Web-based NextGen GIS to promote transparency, collaboration
The Energy Department’s Office of Legacy Management (LM) is replacing its 12-year-old, web-based Geospatial Environmental Mapping System (GEMS) with a new geospatial platform that has better map functionality and collaboration capabilities to help manage environmental records from Cold War legacy sites.
The first version of NextGen GIS rolls out in January, taking over the more than 16 different applications supporting databases containing LM’s environmental and geospatial information, spanning nearly 40 years.

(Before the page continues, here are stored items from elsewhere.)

(** What is pushed for a match: one payload type, or two when an answer uses
    another number than the offer did. *)
Definition matched_payloads (matched p2 : OrtpPayloadType) (reading_response : bool) : list OrtpPayloadType :=
  let local_number := number matched in
  let remote_number := number p2 in
  let matched := match send_fmtp p2 with
                 | Some fmtp => payload_type_append_send_fmtp matched fmtp
                 | None => matched
                 end in
  let matched := payload_type_set_flag {[PAYLOAD_TYPE_FLAG_CAN_RECV; PAYLOAD_TYPE_FLAG_CAN_SEND]} matched in
  let matched := negotiate_avpf matched p2 in
  let matched := matched <| number :=
    (if negb reading_response && mAnswerWithOwnNumbering this then local_number else remote_number) |> in
  let matched := payload_type_set_flag {[PAYLOAD_TYPE_FROZEN_NUMBER]} matched in
  if reading_response && negb (remote_number =? local_number) then
    let again := matched <| number := local_number |> in
    let again := payload_type_set_flag {[PAYLOAD_TYPE_FLAG_CAN_RECV]} again in
    let again := payload_type_unset_flag {[PAYLOAD_TYPE_FLAG_CAN_SEND]} again in
    let again := payload_type_set_flag {[PAYLOAD_TYPE_FROZEN_NUMBER]} again in
    [matched; again]
  else [matched].

(** The loop on the remote payload types; [all_remote] is the whole list. *)
Fixpoint match_loop (local all_remote remote : list OrtpPayloadType) (reading_response bundle_enabled found_codec : bool)
    (res : list OrtpPayloadType) : list OrtpPayloadType * list OrtpPayloadType :=
  match remote with
  | [] => (res, local)
  | p2 :: rest =>
      let '(matched, local) := findPayloadTypeBestMatch local p2 all_remote reading_response in
      match matched with
      | None => match_loop local all_remote rest reading_response bundle_enabled found_codec res
      | Some matched =>
          let real_codec := mUseOneMatchingCodec this && negb (mime_is "telephone-event" matched) in
          if real_codec && found_codec
          then match_loop local all_remote rest reading_response bundle_enabled found_codec res
          else
            let found_codec := found_codec || real_codec in
            if mime_is "flexfec" matched && negb bundle_enabled
            then match_loop local all_remote rest reading_response bundle_enabled found_codec res
            else match_loop local all_remote rest reading_response bundle_enabled found_codec
                   (res ++ matched_payloads matched p2 reading_response)
      end
  end.
Lemma initiateOutgoingConfiguration_accepted lo ra res li ri c lo' :
  cfg_map_wf (sd_cfgs lo) ->
  initiateOutgoingConfiguration engine lo ra res li ri = (Some c, lo') ->
  accepted_outgoing lo ra li ri c.
Proof.
  intros Hlo H.
  pose proof (initiateOutgoingConfiguration_frame lo ra res li ri Hlo) as Hfr.
  rewrite H in Hfr. destruct Hfr as (Flo & _).
  revert H. unfold initiateOutgoingConfiguration. cbv zeta.
  set (l := getConfigurationAtIndex lo li). set (r := getConfigurationAtIndex ra ri).
  destruct (_ || _); [done|].
  destruct (if _ && negb (str_empty (cfg_mid l)) then _ else _) as [rc b].
  destruct (matchPayloads engine _ _ true b) as [pl lpl] eqn:Ep.
  destruct (areProtoCompatibles (cfg_proto l) (cfg_proto r)) eqn:Hcompat; cbn [negb]; [|done].
  rewrite (surjective_pairing (if _ && SalStreamConfiguration.hasAvpf l then _ else _)).
  set (pr := (if _ && SalStreamConfiguration.hasAvpf l then _ else _)).
  assert (Hl2 : exists p, pr.1 = set_proto p l /\ areProtoCompatibles p (cfg_proto r) = true).
  { subst pr. destruct (_ && _); simpl; [exists (cfg_proto r); auto with sal|].
    exists (cfg_proto l). split; [by destruct l|done]. }
  destruct Hl2 as (p & Hl2 & Hp). rewrite Hl2. intros [= Hres Hlo'].
  rewrite Hlo' in Hres.
  apply (outgoing_result_accepted engine) in Hres as (Hacc & Hpr & Hpl & Hmux & Hdir & Hfp); [|done].
  apply accepted_set_proto_l in Hacc; [|done].
  rewrite (frame_encs _ _ Flo) in Hacc. rewrite (frame_multicast _ _ Flo) in Hdir.
  split; fold l; fold r; try done.
  exists b. by rewrite Hpl, Ep.
Qed.
End Configuration.

(** ** Streams *)

Section IncomingStream.
Context {lib : MediaLib} (engine : OfferAnswerEngine).

(** The pairs before the accepted one were refused and left the descriptions
    [lc1] and [ro1] the accepted pair was negotiated in. *)
Lemma try_incoming_spec pairs lc ro res mid li0 ri0 :
  cfg_map_wf (sd_cfgs lc) -> cfg_map_wf (sd_cfgs ro) ->
  let '(r, lc', ro', li, ri) := try_incoming engine pairs lc ro res mid li0 ri0 in
  stream_frame lc lc' /\ offer_frame ro ro' /\
  sd_cfgIndex lc' = sd_cfgIndex lc /\ sd_cfgIndex ro' = sd_cfgIndex ro /\
  forall c, r = Some c ->
    exists pre post lc1 ro1 li1 ri1,
      pairs = pre ++ (ri, li) :: post /\
      try_incoming engine pre lc ro res mid li0 ri0 = (None, lc1, ro1, li1, ri1) /\
      stream_frame lc lc1 /\ offer_frame ro ro1 /\ sd_cfgIndex ro1 = sd_cfgIndex ro /\
      accepted_incoming engine lc1 ro1 mid li ri c.
Proof.
  revert lc ro li0 ri0. induction pairs as [|[ri li] pairs IH]; intros lc ro li0 ri0 Hlc Hro; cbn [try_incoming].
  - repeat match goal with |- _ /\ _ => split end; auto with sal. done.
  - pose proof (initiateIncomingConfiguration_frame engine lc ro res mid li ri Hlc Hro) as Hfr.
    destruct (initiateIncomingConfiguration engine lc ro res mid li ri) as [[[c|] lc1] ro1] eqn:E;
      destruct Hfr as (Flc & Fro & Ilc & Iro).
    + split; [done|]. split; [done|]. split; [done|]. split; [done|]. intros c' [= <-].
      exists [], pairs, lc, ro, li0, ri0. split; [done|]. split; [done|].
      split; [apply stream_frame_refl|]. split; [apply offer_frame_refl|]. split; [done|].
      by eapply initiateIncomingConfiguration_accepted.
    + specialize (IH lc1 ro1 li ri (stream_frame_wf _ _ Flc Hlc) (offer_frame_wf _ _ Fro Hro)).
      destruct (try_incoming engine pairs lc1 ro1 res mid li ri) as [[[[r lc'] ro'] li'] ri'].
      destruct IH as (F1 & F2 & I1 & I2 & Hacc).
      split; [by eapply stream_frame_trans|]. split; [by eapply offer_frame_trans|].
      split; [congruence|]. split; [congruence|]. intros c Hc.
      destruct (Hacc c Hc) as (pre & post & lc2 & ro2 & li2 & ri2 & -> & Ht & F3 & F4 & I4 & Ha).
      exists ((ri, li) :: pre), post, lc2, ro2, li2, ri2. split; [done|]. cbn [try_incoming]. rewrite E.
      split; [done|]. split; [by eapply stream_frame_trans|]. split; [by eapply offer_frame_trans|].
      split; [congruence|done].
Qed.

(** The pairs a negotiation tries. *)
Definition tried_pairs (lc ro : SalStreamDescription) (allowCapabilityNegotiation : bool) : list (Z * Z) :=
  if allowCapabilityNegotiation then cfg_pairs lc ro
  else [(actualConfigurationIndex, actualConfigurationIndex)].

Lemma incoming_negotiation_try lc ro res mid cap :
  incoming_negotiation engine lc ro res mid cap =
  try_incoming engine (tried_pairs lc ro cap) lc ro res mid actualConfigurationIndex actualConfigurationIndex.
Proof.
  unfold incoming_negotiation, tried_pairs. destruct cap; [done|].
  cbn [try_incoming]. unfold getActualConfigurationIndex.
  by destruct (initiateIncomingConfiguration _ _ _ _ _ _ _) as [[[c|] lc'] ro'].
Qed.

(** Only the configurations of the stream under construction matter, and it
    has none. *)
Lemma try_incoming_result pairs lc ro res mid li ri :
  sd_cfgs res = [] ->
  try_incoming engine pairs lc ro res mid li ri = try_incoming engine pairs lc ro empty_stream mid li ri.
Proof.
  intros Hr. revert lc ro li ri. induction pairs as [|[ri li] pairs IH]; intros lc ro li0 ri0; cbn [try_incoming]; [done|].
  assert (initiateIncomingConfiguration engine lc ro res mid li ri =
          initiateIncomingConfiguration engine lc ro empty_stream mid li ri) as ->.
  { unfold initiateIncomingConfiguration, hasConfigurationAtIndex. by rewrite Hr. }
  destruct (initiateIncomingConfiguration engine lc ro empty_stream mid li ri) as [[[c|] lc1] ro1]; [done|apply IH].
Qed.

(** No pair of the list gives a configuration. *)
Definition refused (pairs : list (Z * Z)) (lc ro : SalStreamDescription) (mid : string) : Prop :=
  (try_incoming engine pairs lc ro empty_stream mid actualConfigurationIndex actualConfigurationIndex).1.1.1.1 = None.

Web-based for both external and internal users, NextGen GIS will be more open and transparent, user-friendly and versatile for analysis of environmental data. It will also have expanded layers, support, upgrades, speed, ease of use, expandability and cross-agency commonality for map sharing, development, and collaboration.

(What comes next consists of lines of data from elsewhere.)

(** ** Properties *)

(** C1. Answering an offer: the answer has exactly the media lines of the offer,
    in its order and with its time line; each line is refused with port 0 and no
    direction, or is made from one of the configurations the line offers: codecs
    of the offer under agreed numbers, a direction the offer allows, a
    compatible transport, RTCP multiplexing only where offered and, for SRTP, one
    algorithm of the offer with its tag. *)
Theorem answer_refines_rfc3264 (lib : MediaLib) (libspec : MediaLibSpec lib) (prov : ProvidersSound lib)
    engine local_capabilities remote_offer :
  streams_wf local_capabilities -> streams_wf remote_offer ->
  answers engine remote_offer (initiateIncoming engine local_capabilities remote_offer).1.1.
Proof.
  intros Hl Hr. pose proof (initiateIncoming_spec libspec prov engine local_capabilities remote_offer Hl Hr) as H.
  destruct (initiateIncoming engine local_capabilities remote_offer) as [[answer lc'] ro']. apply H.
Qed.

Lemma ex_wf : streams_wf ex_local /\ streams_wf ex_remote.
Proof. split; repeat constructor; vm_compute; congruence. Qed.

Lemma answer_refines_rfc3264_witness :
  map (fun s => (sd_type s, sd_rtp_port s, getDirection s))
    (md_streams (@initiateIncoming ref_lib default_engine ex_local ex_remote).1.1)
    = [(SalAudio, 7078, SalStreamRecvOnly); (SalVideo, 9078, SalStreamSendRecv); (SalText, 0, SalStreamInactive)] /\
  @answers ref_lib default_engine ex_remote (@initiateIncoming ref_lib default_engine ex_local ex_remote).1.1.
Proof.
  split; [vm_compute; reflexivity|].
  apply (answer_refines_rfc3264 ref_lib ref_lib_spec ref_providers_sound); apply ex_wf.
Defined.



(** Bundles of an answer: there is one at most, and it has the mid of every
    stream of the answer that has one. *)
Theorem answer_single_bundle (lib : MediaLib) (libspec : MediaLibSpec lib) (prov : ProvidersSound lib)
    engine local_capabilities remote_offer :
  streams_wf local_capabilities -> streams_wf remote_offer ->
  let answer := (initiateIncoming engine local_capabilities remote_offer).1.1 in
  (length (md_bundles answer) <= 1)%nat /\
  forall s, In s (md_streams answer) -> getMid s <> EmptyString ->
    exists b, md_bundles answer = [b] /\ In (getMid s) b.
Proof.
  intros Hl Hr. pose proof (initiateIncoming_spec libspec prov engine local_capabilities remote_offer Hl Hr) as H.
  destruct (initiateIncoming engine local_capabilities remote_offer) as [[answer lc'] ro']. apply H.
Qed.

The new system will integrate land use such as parcel ownership and mineral rights and institutional controls, including land restrictions and real and personal property, with its environmental data.
DOE regulators will use NextGen GIS to verify that LM sites are properly maintained (e.g., disposal cell integrity) and are in compliance with groundwater strategies.
GEMS was last upgraded in 2006 with a tutorial, graphical outputs that included time-series plots and spot plots, the ability to select multiple wells, and attachment of files such as well logs and photos.